*EXERCISE BRIEF:* Beginning with the very first line, please reproduce the entries exactly through the line containing "Definition DomainIntent : string".

[Recorded data]
- - -

(** * Labels and domains *)

(* src: internal/igagov/canonical.go:547-547 (HashPrefix) *)
Definition HashPrefix : string := "sha256:".

(* src: internal/igagov/canonical.go:550-550 (unitSep) *)
Definition unitSep : ascii := "031".

Definition DomainIntent : string := "authsec.igagov.intent.v1".
Definition DomainImpact : string := "authsec.igagov.impact.v1".
Definition DomainPrecondition : string := "authsec.igagov.precondition.v1".
Definition DomainStateOnly : string := "authsec.igagov.precondition.state.v1".
Definition DomainPlan : string := "authsec.igagov.plan.v1".
Definition DomainMaterial : string := "authsec.igagov.material.v1".
Definition DomainGap : string := "authsec.igagov.gap.v1".
Definition DomainUnanalysed : string := "authsec.igagov.unanalysed.v1".

(* src: internal/igagov/canonical.go:569-572 (sha256Label) *)
Definition sha256Label (b : string) : string := HashPrefix +:+ hexString (Sum256 b).

(* src: internal/igagov/canonical.go:579-579 (ContentHash) *)
Definition ContentHash (canonical : string) : string := sha256Label canonical.

(** The bytes [taggedHash] hashes. *)
Fixpoint tagged (domain : string) (parts : list string) : string :=
  match parts with
  | [] => domain
  | p :: parts => domain +:+ String unitSep (tagged p parts)
  end.

(* src: internal/igagov/canonical.go:584-592 (taggedHash) *)
Definition taggedHash (domain : string) (parts : list string) : string := sha256Label (tagged domain parts).

(* src: internal/igagov/canonical.go:596-602 (HashCanonicalTagged) *)
Definition HashCanonicalTagged (domain : string) (v : goval) : result string :=
  c ← CanonicalizeValue v; Ok (taggedHash domain [c]).

(* src: internal/igagov/canonical.go:610-620 (Fingerprint) *)
Definition Fingerprint (kind roleID detailKey : string) : result string :=
  if existsb (fun f => Contains f (String unitSep "")) [kind; roleID; detailKey]
  then Err (ErrOther "fingerprint field contains U+001F")
  else if is_empty kind || is_empty roleID then Err (ErrOther "fingerprint needs a kind and a RoleId")
  else Ok (sha256Label (tagged kind [roleID; detailKey])).

(* src: internal/igagov/canonical.go:626-639 (CanonicalDocument) *)
Definition CanonicalDocument (text : string) : result (string * string) :=
  raw ← DecodePolicyText text;
  c ← Canonicalize raw;
  _ ← checkStorable c;
  Ok (c, ContentHash c).

(* src: internal/igagov/canonical.go:643-646 (DocumentHash) *)
Definition DocumentHash (text : string) : result string := snd <$> CanonicalDocument text.

(* src: internal/igagov/canonical.go:651-657 (IntentHash) *)
Definition IntentHash (intentJSON : string) : result string :=
  c ← Canonicalize intentJSON; Ok (taggedHash DomainIntent [c]).

(** * Artifact state *)

(* src: internal/igagov/canonical.go:662-667 (AttachedEntity) *)
Record AttachedEntity := {
  ae_Kind : string;
  ae_ID : string;
  ae_Name : string;
  ae_Usage : string
}.

Definition UsageBoundary : string := "boundary".
Definition UsagePermissions : string := "permissions".

Definition AttachedEntity_val (e : AttachedEntity) : goval :=
  GStruct [("kind", GString (ae_Kind e)); ("id", GString (ae_ID e)); ("name", GString (ae_Name e));
           ("usage", GString (ae_Usage e))].

(* src: internal/igagov/canonical.go:682-687 (ArtifactStateFacts) *)
Record ArtifactStateFacts := {
  as_RoleID : string;
  as_BoundaryARN : option string;
  as_BoundaryDocumentHash : option string;
  as_AttachmentSet : list AttachedEntity
}.

Definition opt_val (o : option string) : goval :=
  match o with None => GNull | Some s => GString s end.

Definition ArtifactStateFacts_val (s : ArtifactStateFacts) : goval :=
  GStruct [("role_id", GString (as_RoleID s)); ("boundary_arn", opt_val (as_BoundaryARN s));
           ("boundary_document_hash", opt_val (as_BoundaryDocumentHash s));
           ("attachment_set", GSlice (map AttachedEntity_val (as_AttachmentSet s)))].

Definition entity_keys (e : AttachedEntity) : list string := [ae_Kind e; ae_ID e; ae_Usage e; ae_Name e].

(* src: internal/igagov/canonical.go:691-708 (ArtifactStateFacts.Normalized) *)
Definition state_Normalized (s : ArtifactStateFacts) : ArtifactStateFacts :=
  {| as_RoleID := as_RoleID s; as_BoundaryARN := as_BoundaryARN s;
     as_BoundaryDocumentHash := as_BoundaryDocumentHash s;
     as_AttachmentSet := sort_slice (less_by entity_keys) (as_AttachmentSet s) |}.

(* src: internal/igagov/canonical.go:711-719 (ArtifactStateFacts.Canonical) *)
Definition state_Canonical (s : ArtifactStateFacts) : result string :=
  if is_empty (as_RoleID s) then Err (ErrOther "artifact_state needs the role_id")
  else if negb (eqb (bool_decide (as_BoundaryARN s = None)) (bool_decide (as_BoundaryDocumentHash s = None)))
  then Err (ErrOther "artifact_state boundary ARN and document hash must be both set or both null")
  else CanonicalizeValue (ArtifactStateFacts_val (state_Normalized s)).

(* src: internal/igagov/canonical.go:723-726 (PolicyRef) *)
Record PolicyRef := {
  pr_Ref : string;
  pr_DocumentHash : string
}.

Definition PolicyRef_val (p : PolicyRef) : goval :=
  GStruct [("ref", GString (pr_Ref p)); ("document_hash", GString (pr_DocumentHash p))].

(** A nil tag map and an empty one are written alike, so a [gmap] stands for
    both. *)
(* src: internal/igagov/canonical.go:731-738 (ApplyPrecondition) *)
Record ApplyPrecondition := {
  ap_ArtifactState : ArtifactStateFacts;
  ap_RoleARN : string;
  ap_RolePath : string;
  ap_ProtectionTags : gmap string string;
  ap_ManagedPolicies : list PolicyRef;
  ap_InlinePolicies : list PolicyRef
}.

(* src: internal/igagov/canonical.go:740-744 (sortedRefs) *)
Definition sortedRefs (l : list PolicyRef) : list PolicyRef :=
  sort_slice (less_by (fun p => [pr_Ref p])) l.

(** [json.Marshal] of a map: members by sorted key. *)
Definition tags_val (m : gmap string string) : goval :=
  GStruct (map (fun k => (k, GString (default "" (m !! k)))) (sortedKeys m)).

Definition ApplyPrecondition_val (p : ApplyPrecondition) : goval :=
  GStruct [("artifact_state", ArtifactStateFacts_val (ap_ArtifactState p)); ("role_arn", GString (ap_RoleARN p));
           ("role_path", GString (ap_RolePath p)); ("protection_tags", tags_val (ap_ProtectionTags p));
           ("managed_policies", GSlice (map PolicyRef_val (ap_ManagedPolicies p)));
           ("inline_policies", GSlice (map PolicyRef_val (ap_InlinePolicies p)))].

(* src: internal/igagov/canonical.go:747-759 (ApplyPrecondition.Canonical) *)
Definition precondition_Canonical (p : ApplyPrecondition) : result string :=
  _ ← state_Canonical (ap_ArtifactState p);
  CanonicalizeValue (ApplyPrecondition_val
    {| ap_ArtifactState := state_Normalized (ap_ArtifactState p); ap_RoleARN := ap_RoleARN p;
       ap_RolePath := ap_RolePath p; ap_ProtectionTags := ap_ProtectionTags p;
       ap_ManagedPolicies := sortedRefs (ap_ManagedPolicies p);
       ap_InlinePolicies := sortedRefs (ap_InlinePolicies p) |}).

(* src: internal/igagov/canonical.go:763-769 (ApplyPreconditionHash) *)
Definition ApplyPreconditionHash (p : ApplyPrecondition) : result string :=
  c ← precondition_Canonical p; Ok (taggedHash DomainPrecondition [c]).

(* src: internal/igagov/canonical.go:775-786 (StatePreconditionHash) *)
Definition StatePreconditionHash (s : ArtifactStateFacts) : result string :=
  _ ← state_Canonical s;
  c ← CanonicalizeValue (GStruct [("artifact_state", ArtifactStateFacts_val (state_Normalized s))]);
  Ok (taggedHash DomainStateOnly [c]).

(** * Impact *)

(* src: internal/igagov/canonical.go:790-793 (ImpactConsumer) *)
Record ImpactConsumer := {
  ic_WorkloadID : string;
  ic_Relationship : string
}.

#[export] Instance ImpactConsumer_eq_dec : EqDecision ImpactConsumer.
Proof. solve_decision. Defined.

(* src: internal/igagov/canonical.go:796-799 (ImpactService) *)
Record ImpactService := {
  is_Service : string;
  is_Basis : string
}.

(* src: internal/igagov/canonical.go:805-817 (Impact) *)
Record Impact := {
  im_Consumers : list ImpactConsumer;
  im_OwnerUserIDs : list string;
  im_Removed : list ImpactService;
  im_Retained : list ImpactService;
  im_StatementRevisions : list string;
  im_Routes : list Route;
  im_Restored : list ImpactService
}.

(** [omitempty] *)
Definition omit_empty (k v : string) : list (string * goval) :=
  if is_empty v then [] else [(k, GString v)].

Definition Route_val (r : Route) : goval :=
  GStruct ([("service", GString (rt_Service r))] ++ omit_empty "form" (rt_Form r) ++
           omit_empty "region" (rt_Region r) ++ omit_empty "resource" (rt_Resource r) ++
           omit_empty "principal" (rt_Principal r) ++ [("effect", GString (rt_Effect r))] ++
           omit_empty "reason" (rt_Reason r)).

Definition ImpactService_val (s : ImpactService) : goval :=
  GStruct [("service", GString (is_Service s)); ("basis", GString (is_Basis s))].

Definition ImpactConsumer_val (c : ImpactConsumer) : goval :=
  GStruct [("workload_id", GString (ic_WorkloadID c)); ("relationship", GString (ic_Relationship c))].

Definition Impact_val (im : Impact) : goval :=
  GStruct ([("consumers", GSlice (map ImpactConsumer_val (im_Consumers im)));
            ("owners", GSlice (map GString (im_OwnerUserIDs im)));
            ("removed", GSlice (map ImpactService_val (im_Removed im)));
            ("retained", GSlice (map ImpactService_val (im_Retained im)));
            ("statement_revisions", GSlice (map GString (im_StatementRevisions im)));
            ("routes", GSlice (map Route_val (im_Routes im)))] ++
           match im_Restored im with
           | [] => []
           | l => [("restored", GSlice (map ImpactService_val l))]
           end).

(* src: internal/igagov/canonical.go:856-865 (uniqueConsumers) *)
Definition uniqueConsumers (l : list ImpactConsumer) : list ImpactConsumer := dedup_adjacent l.

Definition consumer_keys (c : ImpactConsumer) : list string := [ic_WorkloadID c; ic_Relationship c].
Definition service_keys (s : ImpactService) : list string := [is_Service s; is_Basis s].

(* src: internal/igagov/canonical.go:821-854 (Impact.Normalized) *)
Definition impact_Normalized (im : Impact) : Impact :=
  {| im_Consumers := uniqueConsumers (sort_slice (less_by consumer_keys) (im_Consumers im));
     im_OwnerUserIDs := sortedUnique (im_OwnerUserIDs im);
     im_Removed := sort_slice (less_by service_keys) (im_Removed im);
     im_Retained := sort_slice (less_by service_keys) (im_Retained im);
     im_StatementRevisions := sortedUnique (im_StatementRevisions im);
     im_Routes := SortRoutes (im_Routes im);
     im_Restored := sort_slice (less_by service_keys) (im_Restored im) |}.

(* src: internal/igagov/canonical.go:869-871 (ImpactHash) *)
Definition ImpactHash (im : Impact) : result string :=
  HashCanonicalTagged DomainImpact (Impact_val (impact_Normalized im)).

(* src: internal/igagov/canonical.go:877-881 (UnanalysedItem) *)
Record UnanalysedItem := {
  ui_Key : string;
  ui_Form : string;
  ui_Reason : string
}.

Definition UnanalysedItem_val (u : UnanalysedItem) : goval :=
  GStruct ([("key", GString (ui_Key u))] ++ omit_empty "form" (ui_Form u) ++ omit_empty "reason" (ui_Reason u)).

(* src: internal/igagov/canonical.go:885-887 (UnanalysedItemHash) *)
Definition UnanalysedItemHash (it : UnanalysedItem) : result string :=
  HashCanonicalTagged DomainUnanalysed (UnanalysedItem_val it).

(* src: internal/igagov/canonical.go:891-894 (GapRef) *)
Record GapRef := {
  gr_Key : string;
  gr_Hash : string
}.

Definition GapRef_val (g : GapRef) : goval :=
  GStruct [("key", GString (gr_Key g)); ("hash", GString (gr_Hash g))].
(** [ExclusionChanges] sorts the candidates by what the change does: a
    candidate is newly excluded, already excluded or no longer excluded exactly
    by whether each boundary excludes it, the lists are sorted, and after the
    change no action of a newly or already excluded namespace is allowed by any
    statement: a removal is never over-claimed. *)
Theorem exclusion_changes_sound before after candidates b a ch :
  decode_boundary before = Ok b -> decode_boundary after = Ok a ->
  default True (patterns_ok <$> a) ->
  ExclusionChanges before after candidates = Ok ch ->
  (forall ns, (ns ∈ newly ch <-> ns ∈ candidates /\ excludes b ns = false /\ excludes a ns = true) /\
              (ns ∈ already ch <-> ns ∈ candidates /\ excludes b ns = true /\ excludes a ns = true) /\
              (ns ∈ unexcluded ch <-> ns ∈ candidates /\ excludes b ns = true /\ excludes a ns = false)) /\
  (forall ns act, ns ∈ newly ch ++ already ch -> lacks ":" ns = true -> no_star ns = true -> lacks ":" act = true ->
     ~ boundary_allows a (action_of ns act)).
Proof.
  intros Hb Ha Hok H. unfold ExclusionChanges in H. rewrite Hb in H. cbn [mbind result_bind] in H. rewrite Ha in H.
  injection H as <-. cbn [newly already unexcluded].
  assert (forall f ns, ns ∈ List.filter f (sortedUnique candidates) <-> ns ∈ candidates /\ f ns = true) as Hmem.
  { intros f ns. rewrite list_elem_of_In, filter_In, <- list_elem_of_In, elem_of_sortedUnique. done. }
  split.
  - intros ns. rewrite !Hmem, !andb_true_iff, !negb_true_iff. done.
  - intros ns act. rewrite elem_of_app, !Hmem, !andb_true_iff. intros Hin Hns Hst Hact.
    apply excludes_sound; [done..|]. tauto.
Qed.

Lemma exclusion_changes_sound_witness :
  let t := quoted "{'Statement':[{'Effect':'Allow','NotAction':['sqs:*'],'Resource':'*'}]}" in
  exists ch, ExclusionChanges None (Some t) ["sqs"; "s3"] = Ok ch /\ newly ch = ["sqs"] /\
    "sqs" ∈ newly ch.
Proof.
  eexists. split_and!; [vm_compute; reflexivity|reflexivity|].
  eapply (exclusion_changes_sound None
    (Some (quoted "{'Statement':[{'Effect':'Allow','NotAction':['sqs:*'],'Resource':'*'}]}")) ["sqs"; "s3"]).
  - reflexivity.
  - vm_compute. reflexivity.
  - cbn. repeat constructor.
  - vm_compute. reflexivity.
  - split_and!; [set_solver|reflexivity|vm_compute; reflexivity].
Defined.
Fixpoint narrow_statements (remove : list string) (i : Z) (sts : list Statement)
  : result (list (NarrowedStatement * option json)) :=
  match sts with
  | [] => Ok []
  | st :: sts =>
      x ← narrow_statement remove i st;
      xs ← narrow_statements remove (i + 1) sts;
      Ok (x :: xs)
  end.

(* src: internal/igagov/compile.go:709-721 (withoutAction) *)
Definition withoutAction (raw : string) : string :=
  let invalid := String "000" "invalid" in
  match unmarshal_map raw with
  | Err _ => invalid
  | Ok m => match CanonicalizeValue (map_val (map_delete "Action" m)) with Ok c => c | Err _ => invalid end
  end.

(** The entries of [l] occur in [o], in order: the [k] loop. *)
Fixpoint skip_to (a : string) (o : list string) : option (list string) :=
  match o with [] => None | x :: o => if (x =? a)%string then Some o else skip_to a o end.

Fixpoint ordered_subset (l o : list string) : bool :=
  match l with
  | [] => true
  | a :: l => match skip_to a o with Some o => ordered_subset l o | None => false end
  end.

(** The loop over the records; [orig] and [got] are the statements not yet
    reached. *)
Fixpoint subset_loop (recs : list NarrowedStatement) (orig got : list Statement) : bool :=
  match recs, orig with
  | [], _ => match got with [] => true | _ => false end
  | rec :: recs, o :: orig =>
      if (nws_Result rec =? NarrowDeleted)%string then subset_loop recs orig got
      else match got with
      | [] => false
      | g :: got =>
          (withoutAction (st_Raw o) =? withoutAction (st_Raw g))%string &&
          eqb (st_IsNotAction o) (st_IsNotAction g) &&
          ordered_subset (st_Action g) (st_Action o) &&
          negb ((nws_Result rec =? NarrowKept)%string &&
                negb (length (st_Action g) =? length (st_Action o))%nat) &&
          subset_loop recs orig got
      end
  | _ :: _, [] => false
  end.

(* src: internal/igagov/compile.go:674-707 (subsetProof) *)
Definition subsetProof (orig : PolicyDocument) (narrowed : string) (n : Narrowing) : bool :=
  match DecodePolicyDocument narrowed with
  | Err _ => false
  | Ok got => subset_loop (nw_Statements n) (doc_Statements orig) (doc_Statements got)
  end.

Definition is_object (v : option json) : bool := match v with Some (JObject _) => true | _ => false end.

(** The statement member of the narrowed document. *)
Definition narrowed_member (wasObject : bool) (kept : list json) : json :=
  match wasObject, kept with true, [v] => v | _, _ => JArray kept end.
(** The facts of an input that passed the checks. *)
(* src: internal/igagov/bundle.go:350-423 (BuildBundle, facts) *)
Definition bundle_facts (i : BundleInput) (rules : TrustRules) : BundleFacts :=
  let removed := sortedUnique (bi_RemovedServices i) in
  let routes := removed_routes removed (bi_RouteAnalyses i) in
  let gaps := gap_map routes (bi_ConsumersUnresolved i) in
  {| bf_Format := BundleFormat; bf_Catalog := CatalogLabel; bf_BuiltAt := default "" (tsv (bi_BuiltAt i));
     bf_Sources := sort_slice source_less (map (fun s => sourceTrust s (bi_BuiltAt i) rules) (bi_Sources i));
     bf_Target := scope_target (bi_Target i); bf_RemovedServices := removed;
     bf_Grants := sort_slice (less_by grant_keys) (map sort_services (bi_Grants i));
     bf_Consumers := uniqueConsumers (sort_slice (less_by consumer_keys) (bi_Consumers i));
     bf_ConsumersUnresolved := bi_ConsumersUnresolved i; bf_Owners := sortedUnique (bi_Owners i);
     bf_Activity := sort_slice (less_by (fun a => [ba_Service a])) (bi_Activity i);
     bf_Routes := SortRoutes (List.filter (fun r => negb (not_analysed_route r)) routes);
     bf_Gaps := omap (fun k => gaps !! k) (sortedKeys gaps) |}.

(* src: internal/igagov/bundle.go:337-442 (BuildBundle) *)
Definition BuildBundle (i : BundleInput) (rules : TrustRules) : result Bundle :=
  let err msg := Err (ErrOther ("igagov: " +:+ msg)) in
  match bi_Sources i with
  | [] => err "an evidence bundle must name at least one source"
  | _ =>
      let t := bi_Target i in
      if IsZero (bi_BuiltAt i) then err "an evidence bundle needs its build time"
      else if negb (reAccount (bt_AccountID t)) || is_empty (bt_RoleID t) || is_empty (bt_RoleARN t)
      then err "an evidence bundle needs its target account, RoleId and ARN"
      else if bi_ConsumersUnresolved i <? 0 then err "consumers_unresolved cannot be negative"
      else
        let f := bundle_facts i rules in
        match repeated_service (bf_Activity f) with
        | Some svc => err ("activity lists " +:+ svc +:+ " twice")
        | None =>
            canon ← CanonicalizeValue (BundleFacts_val f);
            _ ← checkStorable canon;
            refs ← mapM (fun g => h ← GapHash g; Ok {| gr_Key := ga_Key g; gr_Hash := h |}) (bf_Gaps f);
            let '(trust, reasons) := ClassifyBundleTrust f in
            Ok {| bd_Facts := f; bd_Canonical := canon; bd_Hash := ContentHash canon; bd_Trust := trust;
                  bd_TrustReasons := reasons; bd_GapRefs := refs |}
        end
  end.

(** * What the trust says *)

#[local] Opaque CanonicalizeValue ContentHash.

(** A supported, authenticated, ordered and fresh source. *)
Definition source_ok (i : BundleSourceInput) (builtAt : Time) (rules : TrustRules) : Prop :=
  si_Kind i = SourceAWSPublication /\ si_Authenticated i = true /\ si_Ordered i = true /\
  source_age i builtAt <= MaxSourceAge rules.

Lemma untrusted_nil i age rules :
  untrusted_reasons i age rules = [] <->
  si_Kind i = SourceAWSPublication /\ si_Authenticated i = true /\ si_Ordered i = true /\ age <= MaxSourceAge rules.
Proof.
  unfold untrusted_reasons. rewrite !app_nil.
  destruct (String.eqb_spec (si_Kind i) SourceAWSPublication), (si_Authenticated i), (si_Ordered i),
    (Z.ltb_spec (MaxSourceAge rules) age); try (destruct (si_Kind i =? SourceK8sSweep)%string); naive_solver lia.
Qed.

Lemma source_ok_untrusted i b rules : untrusted_reasons i (source_age i b) rules = [] <-> source_ok i b rules.
Proof. apply untrusted_nil. Qed.

Lemma partial_reasons_nil i : partial_reasons i = [] <-> source_coverage i = CoverageComplete.
Proof. unfold partial_reasons. destruct (String.eqb_spec (source_coverage i) CoverageComplete); naive_solver. Qed.

Lemma fmap_nil_iff {A B} (f : A -> B) l : f <$> l = [] <-> l = [].
Proof. by destruct l. Qed.

Lemma sort_str_nil l : sort_slice str_lt l = [] <-> l = [].
Proof. apply sort_slice_nil. Qed.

- - -

*ANSWER TO THE EXERCISE:*
(** * Labels and domains *)

(* src: internal/igagov/canonical.go:547-547 (HashPrefix) *)
Definition HashPrefix : string := "sha256:".

(* src: internal/igagov/canonical.go:550-550 (unitSep) *)
Definition unitSep : ascii := "031".

Definition DomainIntent : string := "authsec.igagov.intent.v1".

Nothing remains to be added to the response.